Alan Vega, “Alan Vega” [Deluxe Edition]

This remastering of the late Suicide frontman’s wired-weirdly rockabilly debut is bolstered by demos and scratch tracks that offer a rare glimpse into the artistic process.
Reviews

Alan Vega, Alan Vega [Deluxe Edition]

This remastering of the late Suicide frontman’s wired-weirdly rockabilly debut is bolstered by demos and scratch tracks that offer a rare glimpse into the artistic process.

Words: A.D. Amorosi

January 22, 2026

Alan Vega
Alan Vega [Deluxe Edition]
THE VEGA VAULT PROJECT/SACRED BONES

One of the most impactful goals of The Vega Vault Project is to bring to the fore all of the lost music from the living catacombs of the late Alan Vega, pre-punk’s most menacing but well-meaning sonic marauder, poet, and high-priest screamer. And while in several incidences that’s meant Vega’s widow Liz Lamere and fellow crypt keeper Jared Artaud finishing what Vega started (e.g. 2024’s Insurrection), the pair kick off 2026 where Vega’s solo career began by remastering the wired-weirdly rockabilly of 1980’s spare-sounding Alan Vega (alongside its harsher follow-up, 1981’s Collision Drive) with a rare look into the artistic process via a collection of demos and scratch tracks.

Like the minimalist dialogue of his work with Suicide instrumentalist Martin Rev, Vega worked from a place of understatement on his self-titled debut—hollowed out and burrowed into with only guitarist Phil Hawk and a cheap drum machine as his collaborators.
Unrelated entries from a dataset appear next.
(** X11.  [build] of [binary-blob-builder.py], after [add_binary] calls
    that returned [True]: the file is the magic tag [BINBLOB1], the version
    1 (16 bits), the index length (32 bits), the index, and the payload;
    its size is 14 plus the index length plus the write cursor; and for
    every entry of the index the [compressed_size] bytes at [offset] in the
    payload region are the zlib-compressed archive whose size and SHA-256
    digest the entry records, the entry being stored under its own key. *)
Theorem binary_build_file `{Platform} (b : Binary.BinaryBlobBuilder)
    (now : string) (file : bytes) :
  Builds.binary_built b →
  Binary.build now b = Written file →
  ∃ index_bytes,
    index_bytes = encode (json_dumps (Binary.index_json now b)) ∧
    versioned_layout native_order (encode "BINBLOB1") 1 index_bytes
      (getvalue (Binary.blob_data b)) file ∧
    len file = 14 + len index_bytes + Binary.current_offset b ∧
    ∀ k m, dict_get (Binary.binaries b) k = Some m →
      Binary.key m = k ∧
      ∃ tar_data,
        Binary.size m = len tar_data ∧
        Binary.checksum m = sha256_hexdigest tar_data ∧
        Binary.compressed_size m = len (zlib_compress tar_data) ∧
        seek_read file (14 + len index_bytes + Binary.offset m)
          (Binary.compressed_size m) = Ret (zlib_compress tar_data).
Proof.
  intros Hbuilt Hb. eexists. split; [reflexivity|].
  pose proof (binary_build_layout now b file Hb) as HL.
  destruct (binary_built_recorded b Hbuilt) as (_ & Hcur & Hall).
  destruct (versioned_layout_split _ Binary.MAGIC _ _ _ _ eq_refl HL)
    as (header & -> & Hlen).
  split; [done|]. split; [rewrite len_app; lia|].
  intros k m Hget. destruct (Hall k m Hget) as [Hk (H0 & H1 & tar & Hs & Hc & Hz & Hd)].
  split; [done|]. exists tar. split_and!; [done..|].
  rewrite <- Hlen, seek_read_payload by (unfold len in *; lia). by rewrite Hs.
Qed.

Lemma binary_build_file_witness :
  ∃ index_bytes,
    index_bytes = encode (json_dumps (Binary.index_json "2024-01-02T00:00:00"
                                        SampleRuns.binary_tool)) ∧
    versioned_layout native_order (encode "BINBLOB1") 1 index_bytes
      (getvalue (Binary.blob_data SampleRuns.binary_tool))
      (match Binary.build "2024-01-02T00:00:00" SampleRuns.binary_tool with
       | Written file => file
       | WriteFailed partial => partial
       end) ∧
    len (match Binary.build "2024-01-02T00:00:00" SampleRuns.binary_tool with
         | Written file => file
         | WriteFailed partial => partial
         end)
    = 14 + len index_bytes + Binary.current_offset SampleRuns.binary_tool ∧
    ∀ k m, dict_get (Binary.binaries SampleRuns.binary_tool) k = Some m →
      Binary.key m = k ∧
      ∃ tar_data,
        Binary.size m = len tar_data ∧
        Binary.checksum m = sha256_hexdigest tar_data ∧
        Binary.compressed_size m = len (zlib_compress tar_data) ∧
        seek_read (match Binary.build "2024-01-02T00:00:00"
                           SampleRuns.binary_tool with
                   | Written file => file
                   | WriteFailed partial => partial
                   end)
          (14 + len index_bytes + Binary.offset m)
          (Binary.compressed_size m) = Ret (zlib_compress tar_data).
Proof.
  refine (binary_build_file SampleRuns.binary_tool "2024-01-02T00:00:00" _ _ _).
  - exact sample_binary_tool_built.
  - vm_compute. reflexivity.
Defined.

(** X12.  [build] and [load_existing] of [userdata-blob-builder.py],
    after [add_user] calls that returned [True]: in the file [build]
    writes, the [compressed_size] bytes at [offset] in the payload region
    are for every user the zlib-compressed archive whose size and SHA-256
    digest the user's entry records; and [load_existing] on that file gives
    back the same users in the same order, the same payload and the same
    write cursor. *)
Theorem userdata_build_load_round_trip `{Platform}
    (b : UserData.UserDataBlobBuilder) (now : string) (file : bytes)
    (path : string) :
  Builds.user_built b →
  UserData.build now b = Written file →
  (∃ b',
     UserData.load_existing path file = Ret b' ∧
     UserData.output_path b' = path ∧
     UserData.users b' = UserData.users b ∧
     getvalue (UserData.blob_data b') = getvalue (UserData.blob_data b) ∧
     UserData.current_offset b' = UserData.current_offset b) ∧
  ∀ k m, dict_get (UserData.users b) k = Some m →
    get_str m "user_id" = Some k ∧
    ∃ off csz tar_data,
      get_int m "offset" = Some off ∧
      get_int m "compressed_size" = Some csz ∧
      get_int m "size" = Some (len tar_data) ∧
      get_str m "checksum" = Some (sha256_hexdigest tar_data) ∧
      csz = len (zlib_compress tar_data) ∧
      seek_read file
        (14 + len (encode (json_dumps (UserData.index_json now b))) + off) csz
        = Ret (zlib_compress tar_data).
Proof.
  intros Hbuilt Hb.
  destruct (user_built_wf b Hbuilt) as [Hnd Hwf].
  destruct (user_built_recorded b Hbuilt) as (_ & Hcur & Hall).
  split.
  - eexists. split; [by apply (userdata_load_existing_build now)|].
    split_and!; try done; by rewrite Hcur.
  - pose proof (userdata_build_layout now b file Hb) as HL.
    destruct (versioned_layout_split _ UserData.MAGIC _ _ _ _ eq_refl HL)
      as (header & -> & Hlen).
    intros k m Hget.
    destruct (Hall k m Hget)
      as [Hk (off & csz & size & sum & Ho & Hc & Hsz & Hsum & Hrec)].
    destruct Hrec as (H0 & H1 & tar & Hs & Hcz & Hz & Hd). subst size sum.
    split; [done|]. exists off, csz, tar. split_and!; [done..|].
    rewrite <- Hlen, seek_read_payload by (unfold len in *; lia). by rewrite Hs.
Qed.

Lemma userdata_build_load_round_trip_witness :
  (∃ b',
     UserData.load_existing "users.blob" SampleRuns.users_file = Ret b' ∧
     UserData.output_path b' = "users.blob" ∧
     UserData.users b' = UserData.users SampleRuns.users_ab ∧
     getvalue (UserData.blob_data b')
       = getvalue (UserData.blob_data SampleRuns.users_ab) ∧
     UserData.current_offset b' = UserData.current_offset SampleRuns.users_ab) ∧
  ∀ k m, dict_get (UserData.users SampleRuns.users_ab) k = Some m →
    get_str m "user_id" = Some k ∧
    ∃ off csz tar_data,
      get_int m "offset" = Some off ∧
      get_int m "compressed_size" = Some csz ∧
      get_int m "size" = Some (len tar_data) ∧
      get_str m "checksum" = Some (sha256_hexdigest tar_data) ∧
      csz = len (zlib_compress tar_data) ∧
      seek_read SampleRuns.users_file
        (14 + len (encode (json_dumps (UserData.index_json
                      "2024-01-02T09:00:00.000001" SampleRuns.users_ab))) + off)
        csz = Ret (zlib_compress tar_data).
Proof.
  refine (userdata_build_load_round_trip SampleRuns.users_ab
            "2024-01-02T09:00:00.000001" SampleRuns.users_file "users.blob" _ _).
  - exact sample_users_ab_built.
  - vm_compute. reflexivity.
Defined.

(** ** The dependency tree of the binary catalog *)
Section DependencyTree.
Context `{Platform}.

Lemma show_deps_stops (show : string → list string * bool)
    (deps : list string) (d : string) :
  d ∈ deps → (show d).2 = false → (Binary.show_deps show deps).2 = false.
Proof.
  intros Hd Hshow. induction deps as [|x deps IH]; [by apply elem_of_nil in Hd|].
  cbn [Binary.show_deps]. destruct (show x) as [lines completed] eqn:Ex.
  destruct completed.
  - apply elem_of_cons in Hd as [->|Hd]; [by rewrite Ex in Hshow|].
    destruct (Binary.show_deps show deps) as [lines' completed'].
    cbn [snd] in *. by apply IH.
  - done.
Qed.

Lemma show_deps_completes (show : string → list string * bool)
    (deps : list string) :
  (∀ d, d ∈ deps → (show d).2 = true) →
  Binary.show_deps show deps = (concat ((λ d, (show d).1) <$> deps), true).
Proof.
  intros Hall. induction deps as [|x deps IH]; [done|].
  cbn [Binary.show_deps]. rewrite fmap_cons. cbn [concat].
  pose proof (Hall x (list_elem_of_here _ _)) as Hx.
  destruct (show x) as [lines completed]. cbn [fst snd] in *. subst completed.
  rewrite IH by (intros; apply Hall; by apply list_elem_of_further). done.
Qed.
End DependencyTree.

(** X13.  [show_dependency_tree] of [binary-blob-builder.py] follows the
    dependencies by plain recursion, without the visited set that
    [resolve_dependencies] keeps.  So on a catalog with a dependency
    cycle — a set of keys of the index each of which has a dependency in
    the set — the call for any key of the set never returns: whatever
    recursion depth the interpreter allows, the depth is exhausted
    ([RecursionError]).  [resolve_dependencies] returns on the same
    catalog. *)
Theorem show_dependency_tree_cycle `{Platform}
    (b : Binary.BinaryBlobBuilder) (cycle : list string) :
  (∀ k, k ∈ cycle →
        ∃ m d, dict_get (Binary.binaries b) k = Some m ∧
               d ∈ default [] (Binary.dependencies m) ∧ d ∈ cycle) →
  ∀ (depth : nat) (k : string) (indent : nat),
    k ∈ cycle →
    (Binary.show_dependency_tree depth b k indent).2 = false ∧
    is_Some (Binary.resolve_dependencies b [k]).
Proof.
  intros Hcycle depth k indent Hk. split.
  - revert k indent Hk. induction depth as [|depth IH]; intros k indent Hk;
      [done|].
    destruct (Hcycle k Hk) as (m & d & Hget & Hd & Hdc).
    cbn [Binary.show_dependency_tree]. rewrite Hget.
    pose proof (show_deps_stops
                  (λ dep, Binary.show_dependency_tree depth b dep (S indent))
                  (default [] (Binary.dependencies m)) d Hd (IH d (S indent) Hdc))
      as Hstop.
    destruct (Binary.show_deps _ _) as [lines completed]. by cbn [snd] in *.
  - pose proof (resolver_terminates _ _ (binary_lookup_entries b) [k] 0)
      as (r & w & Hres & _).
    unfold Binary.resolve_dependencies.
    pose proof (binary_resolve_unfold b [k] 0) as Hu.
    rewrite !Nat.add_0_r in Hu. rewrite Hu.
    unfold resolve_with in Hres. by rewrite Hres.
Qed.

Lemma show_dependency_tree_cycle_witness :
  (Binary.show_dependency_tree 1000 sample_binary_cycle "A" 0).2 = false ∧
  is_Some (Binary.resolve_dependencies sample_binary_cycle ["A"]).
Proof.
  refine (show_dependency_tree_cycle sample_binary_cycle ["A"; "B"] _
            1000%nat "A" 0%nat _).
  - intros k Hk. apply elem_of_cons in Hk as [->|Hk].
    + eexists _, "B". split; [reflexivity|].
      split; [apply list_elem_of_here|]. apply list_elem_of_further, list_elem_of_here.
    + apply list_elem_of_singleton in Hk as ->.
      eexists _, "A". split; [reflexivity|].
      split; apply list_elem_of_here.
  - apply list_elem_of_here.
Defined.

(** ** Building from a configuration document *)
Section FromConfig.
Context `{Platform}.

(** [add_binary] never touches an entry that is there. *)
Lemma add_binary_keeps fs now b k src a k0 m0 :
  dict_get (Binary.binaries b) k0 = Some m0 →
  dict_get (Binary.binaries (Binary.add_binary fs now b k src a).2) k0 = Some m0.
Proof.
  intros Hget. unfold Binary.add_binary.
  destruct (dict_in k (Binary.binaries b)) eqn:Hin; [done|].
  destruct (fs src); [|done]. cbn [snd Binary.binaries].
  rewrite dict_get_set_ne; [done|].
  intros ->. apply dict_in_false in Hin. by rewrite Hin in Hget.
Qed.

Lemma binary_add_configured_keeps fs clock config :
  ∀ tick b k0 m0,
    dict_get (Binary.binaries b) k0 = Some m0 →
    dict_get (Binary.binaries (Binary.add_configured fs clock tick b config).2) k0
    = Some m0.
Proof.
  induction config as [|c rest IH]; intros tick b k0 m0 Hget; [done|].
  cbn [Binary.add_configured].
  pose proof (add_binary_keeps fs (clock tick) b (Binary.bc_key c)
                (Binary.bc_source c) (Binary.config_args c) k0 m0 Hget) as Hk.
  destruct (Binary.add_binary _ _ _ _ _ _) as [added b']. by apply IH.
Qed.

(** [add_binary] leaves a key absent unless it adds that very key from
    an existing source. *)
Lemma add_binary_skips fs now b k src a k0 :
  dict_get (Binary.binaries b) k0 = None →
  (k = k0 → fs src = None) →
  dict_get (Binary.binaries (Binary.add_binary fs now b k src a).2) k0 = None.
Proof.
  intros Hget Hsrc. unfold Binary.add_binary.
  destruct (dict_in k (Binary.binaries b)); [done|].
  destruct (fs src) eqn:E; [|done]. cbn [snd Binary.binaries].
  rewrite dict_get_set_ne; [done|]. intros Hk. specialize (Hsrc Hk). congruence.
Qed.

Lemma binary_add_configured_first fs clock c post src :
  fs (Binary.bc_source c) = Some src →
  ∀ pre tick b,
    dict_get (Binary.binaries b) (Binary.bc_key c) = None →
    (∀ c', c' ∈ pre → Binary.bc_key c' = Binary.bc_key c →
           fs (Binary.bc_source c') = None) →
    ∃ m,
      dict_get (Binary.binaries
                  (Binary.add_configured fs clock tick b (pre ++ c :: post)).2)
        (Binary.bc_key c) = Some m ∧
      Binary.key m = Binary.bc_key c ∧
      Binary.version m = default "1.0.0" (Binary.bc_version c) ∧
      Binary.description m = default "" (Binary.bc_description c) ∧
      Binary.provides m = default [] (Binary.bc_provides c) ∧
      Binary.dependencies m = Some (default [] (Binary.bc_dependencies c)) ∧
      Binary.env_vars m = default [] (Binary.bc_env c) ∧
      Binary.architecture m = default "x86_64" (Binary.bc_architecture c) ∧
      Binary.os_type m = default "linux" (Binary.bc_os c) ∧
      Binary.size m = len (tar_pack (Binary.bc_key c) src) ∧
      Binary.checksum m = sha256_hexdigest (tar_pack (Binary.bc_key c) src).
Proof.
  intros Hsrc pre. induction pre as [|c' pre IH]; intros tick b Hnone Hpre.
  - cbn [app Binary.add_configured].
    destruct (Binary.add_binary fs (clock tick) b (Binary.bc_key c)
                (Binary.bc_source c) (Binary.config_args c)) as [added b'] eqn:E.
    unfold Binary.add_binary in E.
    rewrite (proj2 (dict_in_false _ _) Hnone), Hsrc in E.
    injection E as <- <-.
    eexists. split.
    + apply binary_add_configured_keeps. cbn [Binary.binaries].
      apply dict_get_set_eq.
    + by split_and!.
  - cbn [app Binary.add_configured].
    pose proof (add_binary_skips fs (clock tick) b (Binary.bc_key c')
                  (Binary.bc_source c') (Binary.config_args c')
                  (Binary.bc_key c) Hnone
                  (Hpre c' (list_elem_of_here _ _))) as Hskip.
    destruct (Binary.add_binary _ _ _ _ _ _) as [added b'].
    apply IH; [done|]. intros c'' Hc''. apply Hpre. by apply list_elem_of_further.
Qed.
Demos are demos are demos are demos; every great collection and dissection of work beyond the original issue features them. What does it mean, then, to be less than skeletal, to strip down beyond that which is the skeleton itself? You get marrow. That’s what the demos of Alan Vega are: the stretched-spacious yet still clammily claustrophobic edema of “Ice Drummer,” where being “frozen by fear” never felt sadder, or the frisky, risky likes of “Speedway” and “Love Cry,” both sensually stirring moments made miniature.
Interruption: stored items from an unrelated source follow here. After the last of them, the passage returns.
(* ===== verification/_CoqProject ===== *)
-Q . S2P
Prelude.v
Text.v
Containers.v
Values.v
Lru.v
Serde.v
F64.v
Instances.v
XdrDecode.v
XdrCursor.v
Wasm.v
Limbs.v
Spec.v
Enrich.v
Encode.v
RoundTrip.v
Call.v
Diff.v
Codegen.v
CodegenSafety.v
UrlValidation.v
Store.v
Convert.v
Cursor.v
Poller.v
PollerSafety.v
Pagination.v
Limits.v
Sanitize.v
Crypto.v
CallCache.v
RateLimit.v
ApiError.v
KeyCache.v
Auth.v
Specs.v
SdkRoute.v
ReadRoute.v
History.v
Retention.v
Dispatcher.v
Delivery.v
WebhookRoutes.v
Backfill.v
DeepBackfill.v
Reenrich.v
RpcClient.v
RpcFailover.v
LedgerReads.v
StateIndex.v
Stream.v
Models.v
EventRoutes.v
StatsRoute.v
ContractRoutes.v
RefreshRoute.v
GraphqlRoute.v
ProxyRoute.v
Health.v
Metrics.v
McpLimiter.v
McpTools.v
McpServer.v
Two of the best demos found here—ever-so-slightly drier on the echo-affected album versions—harken back to or precede some of Suicide and Vega’s finest, least frenzied signatures. As witnessed throughout Insurrection (and on Suicide’s self-produced post-9/11 statement American Supreme), there’s a sense of prescience to be found on the demo version of “Fireball,” and the clarity of intension when Vega shouts out his antagonists, those “burned-out maniacs holding dynamite” that you might’ve found storming the Capitol on January 6. Then there’s the stark, beautiful endgame of “Lonely,” a crooned-shakily ballad on solitude, a soliloquy in silver and gray, in league with Suicide’s epically rolling classic “Dream Baby Dream.” 

Completists like me might wonder if a demo for the thumping, post-Elvis “Jukebox Babe” exists, and that’s all well and good. This deluxe edition of Alan Vega suits us just fine for now, until the demos of stuff like Saturn Strip, Cubist Blues, and Endless spill out from the woodwork.